Mapping the ASY1 protein sequence onto the structure of C. elegans HIM‐3 (c4trkA) using Phyre2 protein folding prediction shows that the T142 residue is likely located at the N‐terminus of the alpha‐C helix, a position just at the terminus of the long loop between beta‐5 and alpha‐C (Fig EV4B; Kim et al, 2014). Since this loop anchors the C‐terminal safety belt in place, one idea might be that the phosphorylation of T142 imparts greater flexibility to the loop, and thereby may allow the safety belt to disengage, i.e., to “open” the protein and thus, allow the closure motif binding/dissociation (Kim et al, 2014; West et al, 2018).

When homologs synapse at zygotene and pachytene, ASY1 is displaced from chromosome axes by PCH2 and this removal is essential for completing chromosome synapsis and recombination (Lambing et al, 2015). Concomitantly with the ASY1 removal, the nuclear levels of CDKA;1 drop and CDKA;1 is also evicted from chromatin of synapsed regions (Fig 1A–C).
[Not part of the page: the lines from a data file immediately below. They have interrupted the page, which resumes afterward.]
(** * scramTrimmer: adapter trimming of FASTQ reads

    A shallow embedding of the trimming engine ([phred33ToError],
    [meanError], [trimRead]), of the batch workers ([processBatch]), of the
    record source and of the two variants of [ProcessReadsFast] (the one
    that buffers the survivors behind a mutex and the one that streams them
    through a channel to a writer goroutine), with the properties of the
    specification stated and proved over it. *)

From Stdlib Require Import ZArith List Bool Lia Ascii String Permutation.
From Stdlib Require Import DecimalString.
From Stdlib Require Import Floats.SpecFloat.
Import ListNotations.

Local Open Scope string_scope.
Local Open Scope Z_scope.

(* ===================================================================== *)
(** * Go's [int] and [int64]: 64-bit two's complement *)
(* ===================================================================== *)

Module Int64.

Definition min_int : Z := - 2 ^ 63.
Definition max_int : Z := 2 ^ 63 - 1.

(** The value an [int] holds after an arithmetic result [z] wraps around. *)
Definition wrap (z : Z) : Z := (z + 2 ^ 63) mod 2 ^ 64 - 2 ^ 63.

Definition in_range (z : Z) : Prop := min_int <= z <= max_int.

Definition add (a b : Z) : Z := wrap (a + b).
Definition sub (a b : Z) : Z := wrap (a - b).

End Int64.

(* ===================================================================== *)
(** * Go strings: byte sequences with checked slicing *)
(* ===================================================================== *)

Module GoString.

(** [len(s)] *)
Definition len (s : string) : Z := Z.of_nat (String.length s).
(** Whenever the parse gives a table, the table has a [timestamp] and a
    [power] column without a single missing value, all its columns have one
    length, at most that of the raw table, and it has no column besides
    [timestamp], [heart_rate], [cadence] and [power]. *)
Theorem parsed_table_is_complete
    (df_raw df : DataFrame) (n : nat) (ui ui' : list ui_event) :
  well_formed n df_raw ->
  parse_table to_datetime to_numeric df_raw ui = (Ok df, ui') ->
  (exists ts pw,
     column "timestamp" df = Some ts /\ column "power" df = Some pw /\
     complete ts /\ complete pw) /\
  (exists n', (n' <= n)%nat /\ well_formed n' df) /\
  incl (columns df) clean_columns /\
  ui' = ui.
Proof.
  intros Hwf Hrun. unfold parse_table, bind in Hrun.
  pose proof (normalised_shape df_raw n ui Hwf) as Hnorm.
  destruct ((if is_shifted df_raw then remap_shifted to_datetime to_numeric df_raw
             else map_standard to_datetime df_raw) ui) as [[d|e] ui1]; [|discriminate].
  destruct Hnorm as (-> & Hwfd & Hincl).
  pose proof (dropna_shape ["timestamp"; "power"] n d ui Hwfd) as Hdrop.
  rewrite Hrun in Hdrop.
  destruct Hdrop as (-> & Hkeys & Hcols & (n' & Hle & Hwf') & Hrows).
  simpl in Hkeys. rewrite andb_true_r in Hkeys.
  apply andb_true_iff in Hkeys as [Hts Hpw].
  assert (Hsame : forall k, has_column k df = has_column k d)
    by (intros k; unfold has_column; now rewrite Hcols).
  rewrite <- Hsame in Hts, Hpw.
  apply FrameFacts.has_column_column in Hts as [ts Hts].
  apply FrameFacts.has_column_column in Hpw as [pw Hpw].
  assert (Hpresent : forall r, In r (rows df) ->
            present "timestamp" r = true /\ present "power" r = true).
  { intros r Hr. rewrite Hrows in Hr. apply filter_In in Hr as [_ Hr].
    simpl in Hr. rewrite andb_true_r in Hr. now apply andb_true_iff in Hr. }
  split; [|split; [|split]].
  - exists ts, pw. repeat split; try assumption.
    + apply rows_complete with "timestamp" n' df; try assumption.
      intros r Hr. now apply Hpresent.
    + apply rows_complete with "power" n' df; try assumption.
      intros r Hr. now apply Hpresent.
  - now exists n'.
  - now rewrite Hcols.
  - reflexivity.
Qed.

(** On the shifted path a table with the columns [altitude], [heart_rate]
    and [speed] is normalised without an exception: the marker column gives
    the timestamps, [altitude] the heart rates, [heart_rate] the cadences
    and [speed] the powers, each coerced, and the result holds, in their
    original order, exactly the rows with a timestamp and a power value. *)
Theorem shifted_layout_rows
    (df_raw : DataFrame) (n : nat) (a h s : Series) (ui : list ui_event) :
  well_formed n df_raw ->
  is_shifted df_raw = true ->
  column "altitude" df_raw = Some a ->
  column "heart_rate" df_raw = Some h ->
  column "speed" df_raw = Some s ->
  exists g df_clean,
    column "GOTOES_CSV" df_raw = Some g /\
    parse_table to_datetime to_numeric df_raw ui = (Ok df_clean, ui) /\
    columns df_clean = clean_columns /\
    rows df_clean =
    filter (fun r => present "timestamp" r && present "power" r)
           (rows [("timestamp", to_datetime g); ("heart_rate", to_numeric a);
                  ("cadence", to_numeric h); ("power", to_numeric s)]).
Proof.
  intros Hwf Hshift Ha Hh Hs.
  assert (Hg : exists g, column "GOTOES_CSV" df_raw = Some g).
  { unfold is_shifted in Hshift. destruct (column "GOTOES_CSV" df_raw); [eauto|discriminate]. }
  destruct Hg as [g Hg]. exists g.
  set (d := [("timestamp", to_datetime g); ("heart_rate", to_numeric a);
             ("cadence", to_numeric h); ("power", to_numeric s)]).
  assert (Hlen : forall k col, column k df_raw = Some col -> List.length col = n)
    by (intros k col; now apply FrameFacts.well_formed_column).
  assert (Hwfd : well_formed n d).
  { unfold d. repeat constructor; simpl;
      rewrite ?to_datetime_length, ?to_numeric_length; eauto. }
  destruct (FrameFacts.dropna_rows ["timestamp"; "power"] n d ui Hwfd eq_refl)
    as (df_clean & Hdrop & Hcols & Hrows).
  exists df_clean. split; [exact Hg|]. split; [|split].
  - unfold parse_table, bind. rewrite Hshift.
    unfold remap_shifted, bind, getitem. rewrite Hg, Ha, Hh, Hs. cbn [ret].
    exact Hdrop.
  - exact Hcols.
  - rewrite Hrows. apply filter_ext. intros r. simpl. now rewrite andb_true_r.
Qed.
(** One turn of the loop over [environments.items()]. *)
Definition validate_environment (env_name : string) (env_config : value)
    (acc : list string * list string) : result (list string * list string) :=
  let '(errors, warnings) := acc in
  let* replicas := py_get env_config "replicas" VNone in
  let* replicas0 := py_get env_config "replicas" (VInt 0) in
  let errors :=
    if negb (isinstance_int replicas) || le_zero replicas0
    then errors ++ [replica_error env_name]
    else errors in
  let* resources := py_get env_config "resources" (VDict []) in
  let* requests := py_get resources "requests" VNone in
  let* limits := py_get resources "limits" VNone in
  let warnings :=
    if negb (truthy requests) || negb (truthy limits)
    then warnings ++ [resource_warning env_name]
    else warnings in
  ret (errors, warnings).

Fixpoint validate_environments (items : list (string * value))
    (acc : list string * list string) : result (list string * list string) :=
  match items with
  | [] => ret acc
  | (env_name, env_config) :: rest =>
      let* acc' := validate_environment env_name env_config acc in
      validate_environments rest acc'
  end.

Definition validate_configuration (config : ApplicationConfiguration)
  : result ValidationResult :=
  let errors := [] in
  let warnings := [] in
  let errors :=
    if negb (truthy (get (metadata config) "name" VNone))
    then errors ++ ["Configuration name is required"] else errors in
  let errors :=
    if negb (truthy (get (metadata config) "namespace" VNone))
    then errors ++ ["Namespace is required"] else errors in
  let errors :=
    if negb (truthy (get (spec config) "application" VNone))
    then errors ++ ["Application name is required"] else errors in
  let environments := get (spec config) "environments" (VDict []) in
  let warnings :=
    if negb (truthy environments)
    then warnings ++ ["No environments configured"] else warnings in
  let* items := py_items environments in
  let* checked := validate_environments items (errors, warnings) in
  let '(errors, warnings) := checked in
  ret {| valid := (length errors =? 0)%nat;
         errors := errors;
         warnings := warnings |}.
(** X5: for the statistics of a non-empty data set the route cards show
    the most frequent route first, show six routes or all of them if there
    are fewer, and no route left out has more flights than a route
    shown. *)
Theorem topRoutes_listing data st :
  calculateStats Date_parse data = Ret st ->
  data <> [] ->
  exists v shown hidden,
    topRoutes st = (FlightStats.mostFrequentRoute st, v) :: shown
    /\ length (topRoutes st) = min 6 (length (FlightStats.routeStats st))
    /\ Permutation (FlightStats.routeStats st) (topRoutes st ++ hidden)
    /\ (forall e e', In e (topRoutes st) -> In e' hidden -> count e'.2 <= count e.2).
Proof.
  intros Hst Hne.
  apply calculateStats_fields in Hst as (_ & Hbest & _ & _ & _ & Hroutes).
  destruct (sorted_head_key data Hne) as (v & rest & Hhead).
  unfold topRoutes. rewrite Hroutes, Hbest, Hhead.
  exists v, (take 5 rest), (drop 6 (sortByCountDesc (routeStatsOf data))).
  split; [done|]. split; [|split].
  - rewrite <- Hhead, length_take. f_equal.
    symmetry. apply Permutation_length, sortByCountDesc_perm.
  - rewrite <- Hhead, take_drop. apply sortByCountDesc_perm.
  - rewrite <- Hhead. intros e e' He He'.
    exact (StronglySorted_take_drop countDescending 6 _
             (sortByCountDesc_sorted _) e e' He He').
Qed.

End Cards.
Whether a possible drop in CDKA;1 activity in the nucleus is relevant for the removal of ASY1 is not clear. At least the phosphorylation‐mimicking mutant ASY1^T142D can be released from chromatin indicating that the removal of ASY1 functions independently from its phosphorylation. This suggests either that an unknown regulator/cofactor of PCH2 exists, which enhances the activity of PCH2, or that PCH2 has a higher activity at synaptic regions. The latter is supported by the observation that while the PCH2 signal shows a diffuse nuclear localization before zygotene when ASY1 is assembled on the chromosome axis, it starts to accumulate specifically at the synaptic regions at zygotene coinciding with ASY1 removal. After that, PCH2 is largely present along the entire chromosomes at pachytene (Fig 5D). It is tempting to speculate that CDKA;1 might phosphorylate and by that inhibit an ASY1 disassembly factor (Fig 7). Hence, a reduction of CDKA;1 in the nucleus as seen here by live cell imaging could also throw the switch for this removal step. Although PCH2 has a Cdk phosphorylation site, it seems unlikely that PCH2 itself could be the target of this potential mechanism since we found here that at a phase of presumed high CDKA;1 activity, PCH2 is able to displace ASY1 from the chromosome axis as seen by the restoration of this interaction in a pch2 mutant background (Fig 5A and B). On the other hand, the removal of ASY1 at zygotene may be regulated through other post‐translational modifications. Consistent with this hypothesis, Osman et al (2017) have identified several other phosphorylation sites on ASY1, notably ATM/ATR phosphorylation sites. Thus, further work is required to understand the mechanisms of how ASY1 is removed from the chromosome axis.

Beyond ASY1 phosphorylation

Here, we have shown that CDKA;1 works together with SDS and TAM. However, the sds mutant phenotype is not a subset of the phenotype of the weak loss‐of‐function cdka;1 mutants as seen by the apparently correct localization of DMC1 in cdka;1 versus the localization failure in sds (De Muyt et al, 2009). One possible explanation is that SDS can work with additional Cdks, such as CDKB1;1, which have been recently shown to function in somatic homologous recombination repair (Weimer et al, 2016). However, at least in vitro neither CDKB1;1 nor the related kinase CDKB2;2 built an active kinase complex with SDS (Harashima & Schnittger, 2012). Thus, it seems more likely that the residual Cdk activity in the hypomorphic mutants is sufficient to operate together with SDS to promote DMC1 loading/stabilization. Notably, the localization of ASY1 to chromatin is also only delayed and not completely absent in weak loss‐of‐function mutants.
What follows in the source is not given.